Cat gut custom strings: your arrows will scream louder than the cat did.


----------



## deadx (Aug 6, 2002)

Winner`s Podium Strings.
Strings`R Us
Dead-X Strings (go ahead, use my handle......works for me:star
Gold Medal Strings
X-spot Strings
Super X Strings
X-treme Strings
X Ring Strings
Dead-Center Strings


----------



## JWT (Jan 3, 2006)

Addiction Strings... We got what you NEED!


----------



## kauaisnypa (Jun 14, 2008)

Velocity Bow Strings
Hyper Bow Strings
Viper Custom Bow Strings


----------



## hitman846 (Jan 25, 2003)

World Class bowstrings


----------



## 537 (Jul 1, 2003)

Keep'em comin these are great


----------



## AlphaMale (Oct 28, 2008)

JB's Twisted Strings ... 
Blackmon's Bowstrings ...
Five Flags Custom Strings and Tuning ...


----------



## DLRHUNT4LIFE (Jul 30, 2008)

Shoot them strings


----------



## jason060788 (Jul 14, 2006)

Gator Frenzy Bowstrings
Wicked Bowstrings
Logic Bowstrings
Vision Bowstrings
Fatal Bowstrings
Insane Bowstrings


----------



## jjallison (Jun 26, 2008)

Shark Floss Strings...lol


----------



## Bowtech531 (Apr 2, 2008)

Dead Center Strings, When the shot has to be Dead Center !


----------



## ffhunter (Oct 2, 2008)

How about "All Strung Out"


----------



## hoytgirl00 (Jan 23, 2008)

*how about*

top notch,or a notch above the rest


----------



## PA3-DArcher4 (Nov 5, 2008)

Mr.

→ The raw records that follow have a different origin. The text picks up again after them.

Lemma store_telemetry_mut_document device_id payload devs tel :
  storage.store_telemetry_mut device_id payload (document devs tel)
  = match devs !! device_id with
    | None => Raise KeyError
    | Some _ =>
        match default (JArr []) (tel !! device_id) with
        | JArr l =>
            let d := document devs (<[device_id := JArr (l ++ [payload])]> tel) in
            Ok (d, Some d)
        | _ => Raise AttributeError
        end
    end.
Proof.
  unfold storage.store_telemetry_mut.
  rewrite document_devices. res_simpl. rewrite contains_dict. res_simpl.
  destruct (devs !! device_id); [|done]. cbn [negb].
  rewrite modify_telemetry, setdefault_bucket. res_simpl.
  rewrite document_set_telemetry. res_simpl.
  rewrite modify_telemetry.
  unfold Py.modify_item, Py.getitem. rewrite with_bucket_lookup. res_simpl.
  destruct (default (JArr []) (tel !! device_id)); try done.
  cbn [Py.append rbind Py.setitem].
  rewrite document_set_telemetry.
  unfold with_bucket. destruct (tel !! device_id); [done|].
  by rewrite insert_insert_eq.
Qed.

(** ** The locked read and write on the three kinds of file *)

Lemma read_all_stored j : storage.read_all (Stored j) = (Ok j, Stored j).
Proof. reflexivity. Qed.

Lemma read_all_missing :
  storage.read_all NoFile = (Ok storage.initial, Stored storage.initial).
Proof. reflexivity. Qed.

Lemma read_all_garbage : storage.read_all Garbage = (Raise JSONDecodeError, Garbage).
Proof. reflexivity. Qed.

Lemma with_lock_write_stored mutator_fn j :
  storage.with_lock_write mutator_fn (Stored j)
  = match mutator_fn j with
    | Ok r =>
        let to_write := match snd r with Some result => result | None => fst r end in
        (Ok to_write, Stored to_write)
    | Raise e => (Raise e, Stored j)
    end.
Proof.
  unfold storage.with_lock_write, bind, lift. rewrite read_all_stored.
  by destruct (mutator_fn j).
Qed.

Lemma with_lock_write_missing mutator_fn :
  storage.with_lock_write mutator_fn NoFile
  = storage.with_lock_write mutator_fn (Stored storage.initial).
Proof. reflexivity. Qed.

Lemma register_device_stored device_id meta now devs tel :
  storage.register_device device_id meta now (Stored (document devs tel))
  = match devs !! device_id with
    | Some _ => (Raise ValueError, Stored (document devs tel))
    | None =>
        let d := document (<[device_id := storage.device_record meta now]> devs)
                          (with_bucket tel device_id) in
        (Ok d, Stored d)
    end.
Proof.
  unfold storage.register_device.
  rewrite with_lock_write_stored, register_device_mut_document.
  by destruct (devs !! device_id).
Qed.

Twister custom Bowstrings
Silent But Deadly Custom Bowstrings: The maker of the soundless strings
Silent Stingerz Custom Bowstrings 

....Just a few thoughts


----------



## Beaux (Oct 30, 2008)

*string name*

how about " Money Shot " with a pic of a hot chick holding your strings


----------



## PA3-DArcher4 (Nov 5, 2008)

5 star strings
Ultra Twist
Mega Twist
Solid Shot


----------



## JezR (Dec 14, 2008)

*New Name*

Hi Jeremy
If you like strings to the power of three. Then try to keep your name shorter for letterheads and web sites.
What about "Strings3 and Bows2" So strings cubed and bows squared!


----------



## droptine801 (Jan 8, 2007)

How about Wac'em Bow Strings


----------



## MoNofletch (Jul 28, 2003)

*Blackmon Bow Strings*

or
JB's Strings


or 

Bulletproof Strings and Cables
Platnum Bowstrings
Bull Strings (you are a Taurus, right JB)
Static Strings

Knucklehead Strings...Put the NYUK NYUK NYUK in your bow!


----------



## 3children (Aug 10, 2008)

Web strings you can get a logo easy, and you sell on the web.


----------



## T.P.O.#3 (May 9, 2007)

No stretch bow strings and custom bow tuning, or one shot bow strings you only get one shot so make it count.


----------



## swobg (Aug 24, 2008)

*Here ya go. Edgey. Trendy. String call sign.*

I like:

*HIGH STRUNG* . . . _bow strings for shooters who want the edge_


----------



## DFINN (Jun 24, 2007)

Finn strings


----------



## kruizenga1985 (Jan 2, 2007)

*How's this*

speeduracy strings or something like that you wanted speed and accuracy in you advertising. Or lightning strings could have a sweet logo. My son is a really good artist so if you need logo ideas let us know.


----------



## Regohio (Jan 13, 2006)

*How About This:*

REALLY GOOD FREAKING BOW STRINGS???

I know a little over the top...but you'd be surprised how a catchy name can pass from Archer to Archer!!!

Merry X-Mas


----------



## mathews archer (Jul 9, 2005)

*heres one*

BUCKBLASTERS CUSTOM STRINGS 
i,ll twist it , you shoot it


----------



## drw1210 (Jan 14, 2008)

Twisted Straight Strings
or
Twisted BestStrings
or
To The Top Strings


----------



## G2shootR (Apr 21, 2004)

How about...
"One Way" custom strings and tuning
"Best Way" custom strings and tuning
"Reconciled" custom strings and tuning


----------



## kg4tyr (Jul 28, 2004)

*Winner?*

Lots of good ideas here. When are you going to announce a winner?:first:


----------



## 537 (Jul 1, 2003)

Thanks for all the input. I will be making a decision the first week of January.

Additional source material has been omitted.